CSC 390: Topics in Artificial Intelligence

Lab 5: Gaussian Mixture Models

in-class

In this lab we will be visualizing a Gaussian Mixture Model (GMM) with different covariance matrices. If your project involves k-means and the results are not very interpretable, GMM could be a great option for comparison.

For this lab, please work with your randomly assigned partner, with code on one computer. Make sure to email each other the code afterwards.

Credit: based on this Iris flower clustering exercise.

Step 1: Load the data

First, download lab5.py and look at the code. The starter code is similar to Lab 3 with the Iris flower dataset, except we will be plotting the first 2 features (out of 4) instead of the first two principle components. First load this data to obtain X and y, the same way we did for Lab 3. Run the code and make sure the scatter plot shows up.

Step 2: Gaussian mixture model

The next step is to create the Gaussian mixture model and fit it to our data. Here is the

GMM documentation

Create an instance and then use "fit" with our features (X). Use 3 components and the argument:


covariance_type='spherical' # use spherical covariances to start

Step 3: Model parameters

After fitting the model, print the means and covariances. Make sure the dimensions make sense.

Step 4: Plot the covariances

Using the function provided, we can visualize the covariances. To call this method, pass in your GMM object, as well as the "axes" for your graph.
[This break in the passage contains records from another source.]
(* ===== verification/MemHeap.v ===== *)
(** * The allocator that the heap makes

    What a user of Mem.v may rely on, as an environment of its own: memory that
    is handed out is nobody else's, keeps what its owner writes to it until it
    is given back, and all of it can be had again. *)

From stdpp Require Import fin_maps gmap functions.
From S2P Require Import Prelude Prog Mem MemSpec.

(** ** The interface *)

(** The functions, and the accesses to the memory they hand out: byte [i] of
    the memory at [p]. *)
Inductive allocop :=
| Malloc (size : Z)
| Calloc (count size : Z)
| Trim (p size : Z)
| Release (p : option Z)
| Peek (p : Z) (i : nat)
| Poke (p : Z) (i : nat) (v : Z).

Definition alloc_ans (e : allocop) : Type :=
  match e with
  | Malloc _ | Calloc _ _ | Trim _ _ => option Z
  | Release _ | Poke _ _ _ => unit
  | Peek _ _ => Z
  end.

Definition alloc : Sig := {| op := allocop; ans := alloc_ans |}.

(** The state is the memory that is in use, addresses and contents.  Memory for a
    request of [n] bytes: *)
Definition fresh (s : gmap Z (list Z)) (p n : Z) (d : list Z) : Prop :=
  p mod 4 = 0 /\ 0 < p /\ p + Z.of_nat (length d) <= MEM_SIZE_ALIGNED /\ n <= Z.of_nat (length d) /\
  forall q e, s !! q = Some e -> p + Z.of_nat (length d) <= q \/ q + Z.of_nat (length e) <= p.

(** Sizes are half-words; the largest of them are not for requests, as the
    functions round up. *)
Definition size_ok (n : Z) : Prop := 0 <= n <= 65532.

Definition alloc_env : env alloc (gmap Z (list Z)) := {|
  req (e : op alloc) s := match e with
    | Malloc n => size_ok n
    | Calloc c n => 0 <= c /\ 0 <= n /\ size_ok (c * n)
    | Trim p n => size_ok n /\ is_Some (s !! p)
    | Release p => match p with Some p => is_Some (s !! p) | None => True end
    | Peek p i => exists d, s !! p = Some d /\ (i < length d)%nat
    | Poke p i v => (exists d, s !! p = Some d /\ (i < length d)%nat) /\ is_u8 v
    end;
  step (e : op alloc) s := match e return alloc_ans e -> gmap Z (list Z) -> Prop with
    | Malloc n => fun r s' =>
        r = None /\ s' = s \/
        exists p d, r = Some p /\ 0 < n /\ fresh s p n d /\ s' = <[p := d]> s
    | Calloc c n => fun r s' =>
        r = None /\ s' = s \/
        exists p d, r = Some p /\ 0 < c * n /\ fresh s p (c * n) d /\
          take (Z.to_nat (c * n)) d = replicate (Z.to_nat (c * n)) 0 /\ s' = <[p := d]> s
    | Trim p n => fun r s' => exists d, s !! p = Some d /\
        (r = None /\ Z.of_nat (length d) < data_size n /\ s' = s \/
         exists k, r = Some p /\ n <= Z.of_nat k /\ (k <= length d)%nat /\ s' = <[p := take k d]> s)
    | Release p => fun _ s' => match p with Some p => s' = delete p s | None => s' = s end
    | Peek p i => fun x s' => (exists d, s !! p = Some d /\ d !! i = Some x) /\ s' = s
    | Poke p i v => fun _ s' => exists d, s !! p = Some d /\ s' = <[p := <[i := v]> d]> s
    end
|}.

(** The code behind it. *)
Definition mem_code (e : op alloc) : prog ram (ans alloc e) :=
  match e return prog ram (alloc_ans e) with
  | Malloc n => mem_malloc n
  | Calloc c n => mem_calloc c n
  | Trim p n => mem_trim p n
  | Release p => mem_free p
  | Peek p i => hcall (Load8 (p + Z.of_nat i))
  | Poke p i v => hcall (Memset (p + Z.of_nat i) v 1)
  end.

(** ** The memory in use and the blocks *)

Fixpoint regions (o : Z) (l : list block) : gmap Z (list Z) :=
  match l with
  | [] => ∅
  | Used d :: l => <[o + SIZEOF_STRUCT_MEM := d]> (regions (o + bsize (Used d)) l)
  | Free n :: l => regions (o + bsize (Free n)) l
  end.

Lemma regions_range o l q e : Forall proper l -> regions o l !! q = Some e ->
  o + SIZEOF_STRUCT_MEM <= q /\ q + Z.of_nat (length e) <= o + total l.
Proof.
  intros Hp. revert o. change SIZEOF_STRUCT_MEM with 8.
  induction Hp as [|x l Hx Hp IH]; intros o; [done|]. apply proper_size in Hx. apply total_nonneg in Hp.
  destruct x as [d|n]; cbn [regions total].
  - rewrite lookup_insert_Some. intros [[<- <-]|[_ H]].
    + rewrite bsize_eq. cbn [data_length]. change SIZEOF_STRUCT_MEM with 8. lia.
    + apply IH in H. lia.
  - intros H. apply IH in H. lia.
Qed.

Lemma regions_used o l q e : regions o l !! q = Some e ->
  exists l1 l2, l = l1 ++ Used e :: l2 /\ q = o + total l1 + SIZEOF_STRUCT_MEM.
Proof.
  revert o. induction l as [|[d|n] l IH]; intros o; cbn [regions]; [done|..].
  - rewrite lookup_insert_Some. intros [[<- <-]|[_ H]].
    + exists [], l. split; [done|]. cbn [total]. lia.
    + apply IH in H as (l1 & l2 & -> & ->). exists (Used d :: l1), l2. split; [done|]. cbn [total]. lia.
  - intros H. apply IH in H as (l1 & l2 & -> & ->). exists (Free n :: l1), l2. split; [done|]. cbn [total]. lia.
Qed.

Lemma regions_app o l1 l2 : regions o (l1 ++ l2) = regions o l1 ∪ regions (o + total l1) l2.
Proof.
  revert o. induction l1 as [|[d|n] l1 IH]; intros o; cbn [app regions total].
  - by rewrite Z.add_0_r, (left_id_L ∅ (∪)).
  - by rewrite IH, insert_union_l, Z.add_assoc.
  - by rewrite IH, Z.add_assoc.
Qed.

(** A block in use, among the others. *)
Lemma regions_mid o l1 d l2 : Forall proper l1 ->
  regions o (l1 ++ Used d :: l2) =
    <[o + total l1 + SIZEOF_STRUCT_MEM := d]> (regions o l1 ∪ regions (o + total l1 + bsize (Used d)) l2).
Proof.
  intros Hp. rewrite regions_app. cbn [regions]. rewrite insert_union_r; [done|].
  destruct (regions o l1 !! _) as [e|] eqn:He; [|done]. apply regions_range in He; [|done].
  change SIZEOF_STRUCT_MEM with 8 in He. lia.
Qed.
make_ellipses(gaussian_mixture_model, ax) # pass in your model object

Make sure you can visualize the results. The colors might not match up correctly (you could run it a few times until they do) since this is an unsupervised learning approach. Does this agree with our notion of a spherical covariance matrix?

Step 5: Different covariances

Now change the covariance matrix type to 'diag' (diagonal covariance matrix) and run the results again. Does this look like a better or worse fit? Do the same thing for 'full' and 'tied' and comment on the results.

Step 6: Discuss projects

If you have time at the end, tell each other about your final project topic and what you plan to do first with the data. Provide some constructive feedback to each other.

Step 7: PCA

If you have even more time, run PCA on the data first, then redo the covariance experiments, using the transformed data for visualization (think about whether to fit on the original data or the transformed data).